Data section →
= = = =
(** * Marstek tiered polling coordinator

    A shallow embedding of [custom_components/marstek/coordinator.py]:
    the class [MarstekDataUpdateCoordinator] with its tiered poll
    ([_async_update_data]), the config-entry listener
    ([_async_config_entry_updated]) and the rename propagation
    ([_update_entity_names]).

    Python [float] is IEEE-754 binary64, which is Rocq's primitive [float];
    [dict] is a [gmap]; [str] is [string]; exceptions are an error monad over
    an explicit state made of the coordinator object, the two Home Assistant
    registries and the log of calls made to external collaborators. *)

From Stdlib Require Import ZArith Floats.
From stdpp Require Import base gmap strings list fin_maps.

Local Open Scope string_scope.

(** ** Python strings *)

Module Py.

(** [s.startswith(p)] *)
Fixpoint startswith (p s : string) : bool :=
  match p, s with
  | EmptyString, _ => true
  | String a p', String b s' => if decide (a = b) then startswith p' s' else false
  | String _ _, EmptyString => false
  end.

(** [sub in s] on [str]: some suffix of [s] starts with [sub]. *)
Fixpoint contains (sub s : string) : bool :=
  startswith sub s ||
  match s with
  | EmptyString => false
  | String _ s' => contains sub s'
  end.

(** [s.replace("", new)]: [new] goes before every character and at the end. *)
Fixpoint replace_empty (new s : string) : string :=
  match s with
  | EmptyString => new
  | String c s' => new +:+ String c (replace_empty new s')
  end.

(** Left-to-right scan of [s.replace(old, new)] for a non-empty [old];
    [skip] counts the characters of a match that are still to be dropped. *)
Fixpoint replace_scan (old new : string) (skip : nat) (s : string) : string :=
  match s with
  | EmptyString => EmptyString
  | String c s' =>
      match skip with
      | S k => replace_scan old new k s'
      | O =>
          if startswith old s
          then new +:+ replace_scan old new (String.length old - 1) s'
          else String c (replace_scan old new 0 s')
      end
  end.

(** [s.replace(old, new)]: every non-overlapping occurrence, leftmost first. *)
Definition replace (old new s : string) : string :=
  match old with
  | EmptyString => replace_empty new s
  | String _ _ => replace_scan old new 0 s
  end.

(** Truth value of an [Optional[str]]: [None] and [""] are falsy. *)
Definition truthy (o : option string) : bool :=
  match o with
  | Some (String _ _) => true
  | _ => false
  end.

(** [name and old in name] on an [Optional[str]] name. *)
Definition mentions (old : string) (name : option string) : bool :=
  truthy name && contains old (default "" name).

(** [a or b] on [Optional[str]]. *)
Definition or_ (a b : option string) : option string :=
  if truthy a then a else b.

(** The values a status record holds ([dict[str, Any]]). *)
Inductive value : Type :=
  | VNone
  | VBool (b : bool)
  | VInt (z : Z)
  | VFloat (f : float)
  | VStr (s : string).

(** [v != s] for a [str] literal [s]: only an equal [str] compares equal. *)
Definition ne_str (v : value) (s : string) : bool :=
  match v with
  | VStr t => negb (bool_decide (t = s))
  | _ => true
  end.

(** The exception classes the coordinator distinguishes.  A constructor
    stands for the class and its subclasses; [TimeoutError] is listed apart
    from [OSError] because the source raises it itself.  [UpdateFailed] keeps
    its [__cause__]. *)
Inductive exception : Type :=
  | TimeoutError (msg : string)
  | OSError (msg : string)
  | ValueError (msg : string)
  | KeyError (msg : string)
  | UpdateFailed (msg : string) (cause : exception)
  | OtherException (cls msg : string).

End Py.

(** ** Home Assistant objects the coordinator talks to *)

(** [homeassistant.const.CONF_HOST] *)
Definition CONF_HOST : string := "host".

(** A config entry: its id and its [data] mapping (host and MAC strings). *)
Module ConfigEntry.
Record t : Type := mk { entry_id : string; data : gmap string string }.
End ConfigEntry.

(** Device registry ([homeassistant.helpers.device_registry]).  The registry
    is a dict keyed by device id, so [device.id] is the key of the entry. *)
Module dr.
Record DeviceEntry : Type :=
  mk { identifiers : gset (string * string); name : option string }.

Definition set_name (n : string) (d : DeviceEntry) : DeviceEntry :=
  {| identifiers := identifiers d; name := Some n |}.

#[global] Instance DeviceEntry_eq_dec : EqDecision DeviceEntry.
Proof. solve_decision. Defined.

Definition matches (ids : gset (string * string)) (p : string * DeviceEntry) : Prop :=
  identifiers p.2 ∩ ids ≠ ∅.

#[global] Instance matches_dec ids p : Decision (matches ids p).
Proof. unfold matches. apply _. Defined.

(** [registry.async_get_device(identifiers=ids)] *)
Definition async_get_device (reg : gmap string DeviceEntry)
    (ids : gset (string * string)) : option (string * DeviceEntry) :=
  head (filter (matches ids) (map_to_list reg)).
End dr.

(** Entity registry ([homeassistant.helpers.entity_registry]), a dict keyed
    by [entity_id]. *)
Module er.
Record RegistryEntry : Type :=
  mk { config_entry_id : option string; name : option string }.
= = = =
Problem details → Each line from the top of the material above, through the one that contains "(** [sub in", should be restated word for word.

Exercise response →
(** * Marstek tiered polling coordinator

    A shallow embedding of [custom_components/marstek/coordinator.py]:
    the class [MarstekDataUpdateCoordinator] with its tiered poll
    ([_async_update_data]), the config-entry listener
    ([_async_config_entry_updated]) and the rename propagation
    ([_update_entity_names]).

    Python [float] is IEEE-754 binary64, which is Rocq's primitive [float];
    [dict] is a [gmap]; [str] is [string]; exceptions are an error monad over
    an explicit state made of the coordinator object, the two Home Assistant
    registries and the log of calls made to external collaborators. *)

From Stdlib Require Import ZArith Floats.
From stdpp Require Import base gmap strings list fin_maps.

Local Open Scope string_scope.

(** ** Python strings *)

Module Py.

(** [s.startswith(p)] *)
Fixpoint startswith (p s : string) : bool :=
  match p, s with
  | EmptyString, _ => true
  | String a p', String b s' => if decide (a = b) then startswith p' s' else false
  | String _ _, EmptyString => false
  end.

(** [sub in s] on [str]: some suffix of [s] starts with [sub]. *)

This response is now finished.